In looking at Our own life, We could rattle off a list of things as this man did in a letter above over five centuries ago. In fact, as We were writing this, an interruption came in, and We see a squabble brewing elsewhere, that We will have to deal with. Actually this man omitted something very important, setting aside time for prayer. (I will tell you who he was in a moment.) Four times a year, we are given three days to bring us back on course, the Ember Days. This year in the fall, they are Wednesday, September 18, Friday September 20 and Saturday, September 21. In addition to the customary fasting the Ember Week is ideal for focusing on our spiritual life and getting back on track, if we have wandered off. And consider the distractions of summer, that can take us from what is truly important. We are entering fall. It is time to tune up our spiritual life and restore prayer to the first place, if it has slipped from there.

This man was Martin Luther, and this letter written before he defected from the Faith. A fall from a serious life of prayer leads to apostasy. Pray or die are our options. This Ember Week, we plan on spending Our spare time in considering some changes in Our life. This week sees Us occupied every day with something that would go on the list above.

“But he that is with a wife, is solicitous for the things of the world, how he may please his wife: and he is divided.” (I Corinthians 7:33) As we can see from Martin Luther, our lives can become divided even without having a wife. Our own division is caused in part by Our wife, the Church. In the early centuries of the Church, Bishops were considered to be married to their own church, which we call a diocese today. So, when a man became Bishop of a diocese, he was Bishop until death did part him from his diocese. He was not transferred to another.

“But one thing is necessary. Mary hath chosen the best part, which shall not be taken away from her.” (Luke 10:42) Let us also choose to be at the feet of Jesus as much as duty will allow. Today’s sermon is on Spiritual Communion, and although We leave in thirty minutes for two Masses and 350 miles traveling, it is not yet printed out. We hope to prepare it also for the new podcasts, which are replacing the internet radio station, which became too much of a burden with our limited resources here. Also for the Olive Tree.
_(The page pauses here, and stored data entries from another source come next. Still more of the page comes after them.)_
(** * Oniric backend: authentication middleware and owner-scoped routes

    A shallow embedding of the Express middleware [auth] / [optionalAuth]
    (api/middleware/auth.ts), of [getUserById] (api/lib/supabase.ts), of the
    error handler (api/middleware/errorHandler.ts) and of the route handlers
    of api/routes/{dreams,subscriptions,profile}.ts that read or mutate
    owned rows.

    The collaborators that are not part of the repository (the jsonwebtoken
    library and the Supabase/PostgREST client) are effects of a small
    program monad; a [World] interprets them. *)

From stdpp Require Import base option list strings gmap fin_maps.
From Stdlib Require Import Ascii ZArith Lia.

Open Scope string_scope.
Open Scope list_scope.

(* ===================================================================== *)
(** ** JavaScript values *)
(* ===================================================================== *)

Module Js.

(** Scalar JSON values, as they occur in token payloads, request bodies and
    table columns.  A missing property ([undefined]) is [None] at the type
    [option JsVal]. *)
Inductive JsVal : Type :=
| VNull
| VBool (b : bool)
| VNum (z : Z)
| VStr (s : string).

#[global] Instance JsVal_eq_dec : EqDecision JsVal.
Proof. solve_decision. Defined.

(** A JavaScript object with scalar properties. *)
Abbreviation Row := (gmap string JsVal).

(** [!!v] is [false]: the truthiness of a possibly missing property. *)
Definition truthy (v : option JsVal) : bool :=
  match v with
  | None => false
  | Some VNull => false
  | Some (VBool b) => b
  | Some (VNum z) => negb (Z.eqb z 0)
  | Some (VStr s) => negb (String.eqb s "")
  end.

(** [a === b] on scalars and [undefined]. *)
Definition strict_eq (a b : option JsVal) : bool := bool_decide (a = b).

(** [s.startsWith(p)] *)
Definition startsWith (p s : string) : bool := String.prefix p s.

(** [s.includes(p)] *)
Fixpoint includes (p s : string) : bool :=
  String.prefix p s ||
  match s with
  | EmptyString => false
  | String _ s' => includes p s'
  end.

(** [s.split(sep)] for a one-character separator. *)
Fixpoint split (sep : Ascii.ascii) (s : string) : list string :=
  match s with
  | EmptyString => [EmptyString]
  | String c s' =>
      if Ascii.eqb c sep then EmptyString :: split sep s'
      else match split sep s' with
           | [] => [String c EmptyString]
           | w :: ws => String c w :: ws
           end
  end.

(** Truthiness of a string that may be [undefined]. *)
Definition truthy_str (s : option string) : bool :=
  match s with
  | None => false
  | Some s => negb (String.eqb s "")
  end.

End Js.
Export Js.

(* ===================================================================== *)
(** ** Errors and the global error handler *)
(* ===================================================================== *)

(** [ApiError] carries a status code; a plain [Error] (or a [TypeError]
    raised by the runtime) does not. *)
Inductive Err : Type :=
| ApiError (statusCode : nat) (message : string)
| Error (message : string).

#[global] Instance Err_eq_dec : EqDecision Err.
Proof. solve_decision. Defined.

(** errorHandler: ['statusCode' in err ? err.statusCode : 500]. *)
Definition errorHandler_status (err : Err) : nat :=
  match err with
  | ApiError statusCode _ => statusCode
  | Error _ => 500
  end.

(** errorHandler: [err.message || 'Something went wrong']. *)
Definition errorHandler_message (err : Err) : string :=
  let m := match err with ApiError _ m => m | Error m => m end in
  if String.eqb m "" then "Something went wrong" else m.

(* ===================================================================== *)
(** ** The collaborators: jsonwebtoken and the datastore client *)
(* ===================================================================== *)

(** The result of [jwt.decode(token)]: [null], a string payload, or an
    object payload. *)
Inductive Decoded : Type :=
| DecNull
| DecString (s : string)
| DecObject (payload : Row).

(** A PostgREST error object. *)
Record PgError : Type := mkPgError { code : string; pg_message : string }.

(** The calls the code makes on the datastore client.  The value compared
    by [.eq] may be [undefined]. *)
Inductive StoreOp : Type :=
| SelectSingle (table col : string) (v : option JsVal)
    (* .from(table).select(..).eq(col, v).single() *)
| InsertReturning (table : string) (row : Row)
    (* .from(table).insert([row]).select().single() *)
| Update (table : string) (patch : Row) (col : string) (v : option JsVal)
         (returning : bool)
    (* .from(table).update(patch).eq(col, v) [.select().single()] *)
| UpdateArray (table : string) (payload : list Row) (col : string)
              (v : option JsVal) (returning : bool)
    (* the same call when the value passed to .update is an array *)
| Delete (table col : string) (v : option JsVal).
    (* .from(table).delete().eq(col, v) *)

(** Whether a call asks the datastore to change rows. *)
Definition is_mutation (op : StoreOp) : bool :=
  match op with
  | SelectSingle _ _ _ => false
  | _ => true
  end.

(** [{ data, error }] of a single-row call. *)
Record Resp : Type := mkResp { data : option Row; error : option PgError }.

(** [{ data, error, count }] of a multi-row select. *)
Record RespMany : Type :=
  mkRespMany { rows : option (list Row); rows_error : option PgError;
               count : option Z }.

(** What a request did to the outside world. *)
Inductive Event : Type :=
| EvDecode (token : string)
| EvVerify (token secret : string)
| EvQuery (op : StoreOp)
| EvQueryMany (table col : string) (v : option JsVal).

(** Programs over the collaborators. *)
Inductive Prog (A : Type) : Type :=
| Ret (a : A)
| JwtDecode (token : string) (k : Decoded -> Prog A)
| JwtVerify (token secret : string) (k : bool -> Prog A)
| Query (op : StoreOp) (k : Resp -> Prog A)
| QueryMany (table col : string) (v : option JsVal) (k : RespMany -> Prog A).

Arguments Ret {A} a.
Arguments JwtDecode {A} token k.
Arguments JwtVerify {A} token secret k.
Arguments Query {A} op k.
Arguments QueryMany {A} table col v k.

Fixpoint bind {A B : Type} (m : Prog A) (f : A -> Prog B) : Prog B :=
  match m with
  | Ret a => f a
  | JwtDecode t k => JwtDecode t (fun d => bind (k d) f)
  | JwtVerify t s k => JwtVerify t s (fun b => bind (k b) f)
  | Query op k => Query op (fun r => bind (k r) f)
  | QueryMany t c v k => QueryMany t c v (fun r => bind (k r) f)
  end.

Declare Scope prog_scope.
Delimit Scope prog_scope with prog.
Notation "x <- m ;; k" := (bind m (fun x => k))
  (at level 100, m at next level, right associativity) : prog_scope.
Open Scope prog_scope.

(** A computation that may throw: [inl e] is a thrown error. *)
Abbreviation Exn A := (Err + A)%type.

Definition throw {A : Type} (e : Err) : Prog (Exn A) := Ret (inl e).
Definition ok {A : Type} (a : A) : Prog (Exn A) := Ret (inr a).

(** Sequencing that stops at the first throw. *)
Definition bindE {A B : Type} (m : Prog (Exn A)) (f : A -> Prog (Exn B))
  : Prog (Exn B) :=
  r <- m ;; match r with inl e => Ret (inl e) | inr a => f a end.

(** [try { m } catch (e) { h e }] *)
Definition try_catch {A : Type} (m : Prog (Exn A)) (h : Err -> Prog (Exn A))
  : Prog (Exn A) :=
  r <- m ;; match r with inl e => h e | inr a => Ret (inr a) end.

Notation "x <-! m ;; k" := (bindE m (fun x => k))
  (at level 100, m at next level, right associativity) : prog_scope.

(** An interpretation of the collaborators over a datastore state [S]. *)
Record World (S : Type) : Type := mkWorld {
  jwt_decode : string -> Decoded;
  jwt_verify : string -> string -> bool;
  store : S -> StoreOp -> Resp * S;
  store_many : S -> string -> string -> option JsVal -> RespMany * S
}.
Arguments mkWorld {S}.
Arguments jwt_decode {S}.
Arguments jwt_verify {S}.
Arguments store {S}.
Arguments store_many {S}.

(** Running a program: the result, the final datastore state and the
    events in the order they happened. *)
Fixpoint run {S A : Type} (w : World S) (m : Prog A) (s : S)
  : A * S * list Event :=
  match m with
  | Ret a => (a, s, [])
  | JwtDecode t k =>
      let '(a, s', tr) := run w (k (jwt_decode w t)) s in
      (a, s', EvDecode t :: tr)
  | JwtVerify t sec k =>
      let '(a, s', tr) := run w (k (jwt_verify w t sec)) s in
      (a, s', EvVerify t sec :: tr)
  | Query op k =>
      let '(r, s1) := store w s op in
      let '(a, s', tr) := run w (k r) s1 in
      (a, s', EvQuery op :: tr)
  | QueryMany t c v k =>
      let '(r, s1) := store_many w s t c v in
      let '(a, s', tr) := run w (k r) s1 in
      (a, s', EvQueryMany t c v :: tr)
  end.

(* ===================================================================== *)
(** ** Request authentication (api/middleware/auth.ts) *)
(* ===================================================================== *)

(** The two signing secrets of [process.env]. *)
Record Env : Type := mkEnv {
  SUPABASE_JWT_SECRET : option string;
  JWT_SECRET : option string
}.

(** The part of the Express request the middleware reads and writes:
    [req.headers.authorization], [req.user], [req.userId]. *)
Record Req : Type := mkReq {
  authorization : option string;
  user : option Row;
  userId : option JsVal
}.

(** A request as Express creates it: no identity attached. *)
Definition fresh (authHeader : option string) : Req :=
  mkReq authHeader None None.

(** api/lib/supabase.ts, [getUserById]: a point lookup in [profiles];
    any error of the client is thrown, otherwise [data] is returned as is
    (a row, or [null]). *)
Definition getUserById (userId : option JsVal) : Prog (Exn (option Row)) :=
  Query (SelectSingle "profiles" "id" userId) (fun r =>
    match error r with
    | Some e => throw (Error ("Error fetching user: " ++ pg_message e))
    | None => ok (data r)
    end).

(** The error [jwt.verify] throws; its message is never read by the code. *)
Definition JsonWebTokenError : Err := Error "JsonWebTokenError".
(** * A task manager: store operations, derivation pipeline, suggestion client

    Shallow embedding of [src/types.ts], [src/App.tsx], the task item
    component ([TaskItem], with its [handleSave]) and the subtask suggestion
    service ([suggestSubtasks]).

    Modelling conventions.
    - A JavaScript string is the list of its UTF-16 code units.
    - Time values (results of [Date.now()] and [getTime()]) are integers,
      modelled in [Z]; only the sign of a difference of two of them is ever
      used, so no rounding is involved.  A string that is not a date would
      give the time value [NaN]; a date input yields the empty string or a
      date, so [NaN] is left out.
    - An optional field ([dueDate?: number]) is an [option]; the source tests
      it by truthiness, which is modelled as such ([None] and [Some 0] are
      both falsy).
    - Arrays are mutable objects: they live in a heap and are passed by
      location, so that [Array.prototype.sort], which sorts in place, acts on
      whichever array it is handed. *)

From Stdlib Require Import ZArith List Bool Lia Permutation Sorted.
From Stdlib Require Import Strings.String Strings.Ascii DecimalString.
From stdpp Require Import base gmap.
Import ListNotations.
Local Open Scope Z_scope.
Set Warnings "-register-all".

(** ** JavaScript strings *)

Module JS.

Definition jsstring := list N.

(** An ASCII literal as a JavaScript string. *)
Definition str (s : string) : jsstring :=
  List.map N_of_ascii (list_ascii_of_string s).
(** * Quiz and secure-exam session logic of adaptive-scholar

    A shallow embedding of the quiz delivery and scoring handlers of the
    React pages [QuizView] (src/pages/QuizView.tsx and its timed successor
    with the question-count and timer setup) and [SecureExam], followed by
    the properties established about them.

    Component state is threaded explicitly: a handler is a function from the
    state it reads (together with the backend tables it writes) to the state
    after it has run to completion.  On the quiz page every handler is run
    by the render on screen (a button, or the body of the countdown effect)
    and reads the state as it is.  On the exam page the interval, the
    document listeners and the scheduled callbacks are closures of an
    earlier render: module [SecureExam] has the handlers as the render on
    screen runs them, module [ExamPage] the page with the render of each
    closure. *)

From Stdlib Require Import ZArith Lia List Permutation String Ascii.
From Stdlib Require Import DecimalString SpecFloat Sorted.
From stdpp Require Import base gmap strings list.

Local Open Scope Z_scope.

Set Warnings "-register-all".

(** ** JavaScript built-ins used by the handlers *)

Module JS.

(** *** Numbers

    Counters, indices and point totals are integers and are kept in [Z].
    The two quotients the handlers round ([correctCount / length] and the
    elapsed milliseconds over 1000) are IEEE 754 binary64 values, computed
    with the operations of [SpecFloat]. *)

Definition prec : Z := 53.
Definition emax : Z := 1024.

Definition double := spec_float.

Definition of_Z (z : Z) : double := binary_normalize prec emax z 0 false.
Definition div : double -> double -> double := SFdiv prec emax.
Definition mul : double -> double -> double := SFmul prec emax.
Definition sub : double -> double -> double := SFsub prec emax.

(** 0.5 is [1 * 2^-1]. *)
Definition one_half : double := binary_normalize prec emax 1 (-1) false.

(** [Math.round x]: the integer closest to [x], ties towards +infinity,
    that is [floor (x + 1/2)] taken exactly.  A finite double is
    [(-1)^s * m * 2^e].  The handlers only round quotients whose divisor
    is non-zero, which are finite; on NaN and the infinities (where
    [Math.round] returns its argument) the embedding yields 0. *)
Definition Math_round (x : double) : Z :=
  match x with
  | S754_finite s m e =>
      let n := if s then Z.neg m else Z.pos m in
      if 0 <=? e then n * 2 ^ e
      else (2 * n + 2 ^ (- e)) / 2 ^ (1 - e)
  | _ => 0
  end.

(** [x < 0] on doubles (false on NaN and on the zeros). *)
Definition ltb0 (x : double) : bool :=
  match x with
  | S754_finite true _ _ | S754_infinity true => true
  | _ => false
  end.

(** [String(n)] and [`${n}`] for an integer [n]: its decimal numeral. *)
Definition toString (n : Z) : string := NilZero.string_of_int (Z.to_int n).

(** *** Integer-valued numbers that may be NaN

    [parseInt] yields NaN on a string without a leading numeral, and NaN
    then flows through [Math.min], [*], [-] and the comparisons. *)

Inductive num := NaN | Int (z : Z).

#[global] Instance num_eq_dec : EqDecision num.
Proof. solve_decision. Defined.

Definition is_space (c : ascii) : bool :=
  let n := nat_of_ascii c in
  ((9 <=? n) && (n <=? 13))%nat || (n =? 32)%nat.

Definition digit_of (c : ascii) : option Z :=
  let n := nat_of_ascii c in
  if ((48 <=? n) && (n <=? 57))%nat then Some (Z.of_nat n - 48) else None.

Fixpoint skip_spaces (s : string) : string :=
  match s with
  | String c r => if is_space c then skip_spaces r else s
  | EmptyString => s
  end.

(** The longest prefix of decimal digits, read left to right. *)
Fixpoint digits (s : string) (acc : option Z) : option Z :=
  match s with
  | String c r =>
      match digit_of c with
      | Some d => digits r (Some (10 * default 0 acc + d))
      | None => acc
      end
  | EmptyString => acc
  end.

(** [parseInt(s, 10)]. *)
Definition parseInt (s : string) : num :=
  let body := skip_spaces s in
  let '(neg, rest) :=
    match body with
    | String "-" r => (true, r)
    | String "+" r => (false, r)
    | _ => (false, body)
    end in
  match digits rest None with
  | Some n => Int (if neg then - n else n)
  | None => NaN
  end.

(** [Math.min(a, n)] with [n] a number. *)
Definition Math_min (a : num) (n : Z) : num :=
  match a with
  | NaN => NaN
  | Int z => Int (Z.min z n)
  end.

Definition times (a : num) (k : Z) : num :=
  match a with
  | NaN => NaN
  | Int z => Int (z * k)
  end.

Definition minus (a : num) (k : Z) : num :=
  match a with
  | NaN => NaN
  | Int z => Int (z - k)
  end.

(** [a <= k]; every comparison with NaN is false. *)
Definition leb (a : num) (k : Z) : bool :=
  match a with
  | NaN => false
  | Int z => z <=? k
  end.

(** *** Arrays *)

Section Arrays.
Context {A : Type}.

(** [arr.slice(0, end)]: NaN counts as 0, a negative [end] counts from
    the end of the array, and the bound is clamped to the length. *)
Definition slice0 (stop : num) (arr : list A) : list A :=
  let len := Z.of_nat (length arr) in
  let k := match stop with
           | NaN => 0
           | Int e => if e <? 0 then Z.max (len + e) 0 else Z.min e len
           end in
  take (Z.to_nat k) arr.

(** [arr.sort(() => Math.random() - 0.5)].

    The comparator ignores its arguments; its [k]-th evaluation returns
    [Math_random k - 0.5], where [Math_random] is the sequence of draws.
    ECMAScript leaves the sorting algorithm to the engine; the embedding
    is an insertion sort that places each element by asking the
    comparator, in array order, whether it goes before the next element
    already placed.  The number of draws consumed is threaded along. *)
Variable Math_random : nat -> double.

Definition random_comparator (k : nat) : double :=
  sub (Math_random k) one_half.

Fixpoint sort_insert (x : A) (placed : list A) (k : nat) : list A * nat :=
  match placed with
  | [] => ([x], k)
  | y :: rest =>
      if ltb0 (random_comparator k) then (x :: y :: rest, S k)
      else let '(r, k') := sort_insert x rest (S k) in (y :: r, k')
  end.

Fixpoint sort_random (arr : list A) (k : nat) : list A * nat :=
  match arr with
  | [] => ([], k)
  | x :: rest =>
      let '(placed, k') := sort_random rest k in
      sort_insert x placed k'
  end.
End Arrays.

End JS.


(** ** JSON payloads

    The [Json] type of the generated backend bindings: what a JSONB column
    can hold. *)

Inductive Json :=
| JNull
| JBool (b : bool)
| JNumber (x : JS.double)
| JString (s : string)
| JArray (items : list Json)
| JObject (fields : list (string * Json)).

(** An array all of whose elements are strings: the values of type
    [string[]]. *)
Definition is_string (v : Json) : bool :=
  match v with
  | JString _ => true
  | _ => false
  end.

Definition is_string_array (v : Json) : bool :=
  match v with
  | JArray items => forallb is_string items
  | _ => false
  end.

Section Platform.

(** [Number.prototype.toString] on a double, and [JSON.parse] ([None] when
    it throws a SyntaxError), are the engine's. *)
Variable Number_toString : JS.double -> string.
Variable JSON_parse : string -> option Json.

(** [String(v)].  An array is joined with commas, its [null] elements
    giving the empty string; an object gives "[object Object]". *)
Fixpoint String_of (v : Json) : string :=
  match v with
  | JNull => "null"
  | JBool true => "true"
  | JBool false => "false"
  | JNumber x => Number_toString x
  | JString s => s
  | JArray items =>
      String.concat ","
        (List.map (fun e => match e with
                            | JNull => ""
                            | _ => String_of e
                            end) items)
  | JObject _ => "[object Object]"
  end.

(** [parseOptions] of both quiz pages (QuizView.tsx, lines 133-145), declared
    to return [string[]].  The value returned on a string payload is whatever
    [JSON.parse] produced. *)
Definition parseOptions (options : Json) : Json :=
  match options with
  | JArray items => JArray (List.map (fun opt => JString (String_of opt)) items)
  | JString s =>
      match JSON_parse s with
      | Some v => v
      | None => JArray []
      end
  | _ => JArray []
  end.

End Platform.

(** ** Rows and records *)

Inductive difficulty_level := beginner | intermediate | advanced.

#[global] Instance difficulty_level_eq_dec : EqDecision difficulty_level.
Proof. solve_decision. Defined.

Definition level_name (l : difficulty_level) : string :=
  match l with
  | beginner => "beginner"
  | intermediate => "intermediate"
  | advanced => "advanced"
  end.

Module Quiz.
Record t := mk {
  id : string;
  title : string;
  lesson_id : string;
  difficulty : difficulty_level;
  passing_score : Z
}.
End Quiz.

Module Question.
Record t := mk {
  id : string;
  question : string;
  options : Json;
  correct_answer : Z;
  explanation : option string;
  points : Z;
  order_index : Z
}.
End Question.

(** A row of [quiz_questions] as the backend returns it. *)
Module QuestionRow.
Record t := mk {
  id : string;
  quiz_id : string;
  question : string;
  options : Json;
  correct_answer : Z;
  explanation : option string;
  points : option Z;
  order_index : option Z
}.
End QuestionRow.

Module Lesson.
Record t := mk {
  id : string;
  course_id : string;
  title : string
}.
End Lesson.

Module Profile.
Record t := mk {
  id : string;
  total_points : option Z;
  current_level : option difficulty_level
}.
End Profile.

Module Attempt.
Record t := mk {
  user_id : string;
  quiz_id : string;
  score : Z;
  correct_answers : Z;
  total_questions : Z;
  time_taken_seconds : Z
}.
End Attempt.

Module Recommendation.
Record t := mk {
  user_id : string;
  lesson_id : string;
  reason : string;
  priority : Z
}.
End Recommendation.

Module ExamSession.
Record t := mk {
  id : string;
  quiz_id : string;
  started_at : string;
  tab_switches : option Z;
  fullscreen_exits : option Z;
  is_flagged : bool
}.
End ExamSession.

(** A row of [exam_sessions]: the columns the page writes. *)
Module ExamSessionRow.
Record t := mk {
  id : string;
  tab_switches : option Z;
  fullscreen_exits : option Z;
  is_flagged : bool;
  flag_reason : option string;
  ended : bool;
  is_active : bool
}.
End ExamSessionRow.

Module Toast.
Record t := mk {
  title : string;
  description : string
}.
End Toast.

(** [x || 0] on a nullable number. *)
Definition or0 (x : option Z) : Z := default 0 x.

(** [x || 10]: 10 for [null] and for 0. *)
Definition or10 (x : option Z) : Z :=
  match x with
  | Some 0 | None => 10
  | Some n => n
  end.

(** [.maybeSingle()]: the row when the query matches exactly one, [null]
    when it matches none (and when it matches several, which is reported as
    an error with no data). *)
Definition maybeSingle {A : Type} (rows : list A) : option A :=
  match rows with
  | [r] => Some r
  | _ => None
  end.

(** [.order('order_index')], ascending, on the rows of [quiz_questions]:
    PostgreSQL puts the rows without [order_index] last.  It leaves open in
    which order rows with the same [order_index] come; here they keep the
    order of the table. *)
Definition index_leb (a b : option Z) : bool :=
  match a, b with
  | Some x, Some y => x <=? y
  | Some _, None => true
  | None, Some _ => false
  | None, None => true
  end.

Fixpoint insert_by_order_index (r : QuestionRow.t)
    (rows : list QuestionRow.t) : list QuestionRow.t :=
  match rows with
  | [] => [r]
  | r' :: rest =>
      if index_leb (QuestionRow.order_index r) (QuestionRow.order_index r')
      then r :: rows
      else r' :: insert_by_order_index r rest
  end.

Definition order_by_order_index (rows : list QuestionRow.t)
  : list QuestionRow.t :=
  foldr insert_by_order_index [] rows.

(** ** Scoring, shared by both pages *)

(** The [forEach] loop of [handleSubmitQuiz] and [handleSubmitExam]: the
    pair [(correctCount, totalPoints)].  A question counts when the answer
    recorded under its id is strictly equal to [correct_answer]; a missing
    entry is [undefined] and never equal. *)
Definition is_correct (answers : gmap string Z) (q : Question.t) : bool :=
  bool_decide (answers !! Question.id q = Some (Question.correct_answer q)).

Definition grade (questions : list Question.t) (answers : gmap string Z)
  : Z * Z :=
  fold_left
    (fun '(correctCount, totalPoints) q =>
       if is_correct answers q
       then (correctCount + 1, totalPoints + Question.points q)
       else (correctCount, totalPoints))
    questions (0, 0).

(** [Math.round((correctCount / length) * 100)]. *)
Definition scorePercentage (correctCount length : Z) : Z :=
  JS.Math_round
    (JS.mul (JS.div (JS.of_Z correctCount) (JS.of_Z length)) (JS.of_Z 100)).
Let us withdraw from the world as much as duty will allow this Ember Week and enjoy the best part. Let us make Spiritual Communions as well: “I believe that Thou, O Jesus, art in the most Most Holy Sacrament! I love Thee and desire Thee! Come into my heart. I embrace Thee; oh, never leave me! Never let me leave Thee!”


+Michael pp

One Comment

  1. Amen. Brilliant use of Luther’s words to make a point – the importance of setting aside time for prayer and reflection lest we defect from the faith and fall into apostasy and dvision. In short, pray or die. As You advise, Let us withdraw from the world as much as duty will allow this Ember Week and, like Mary, choose the best part.

    Your humble secretary.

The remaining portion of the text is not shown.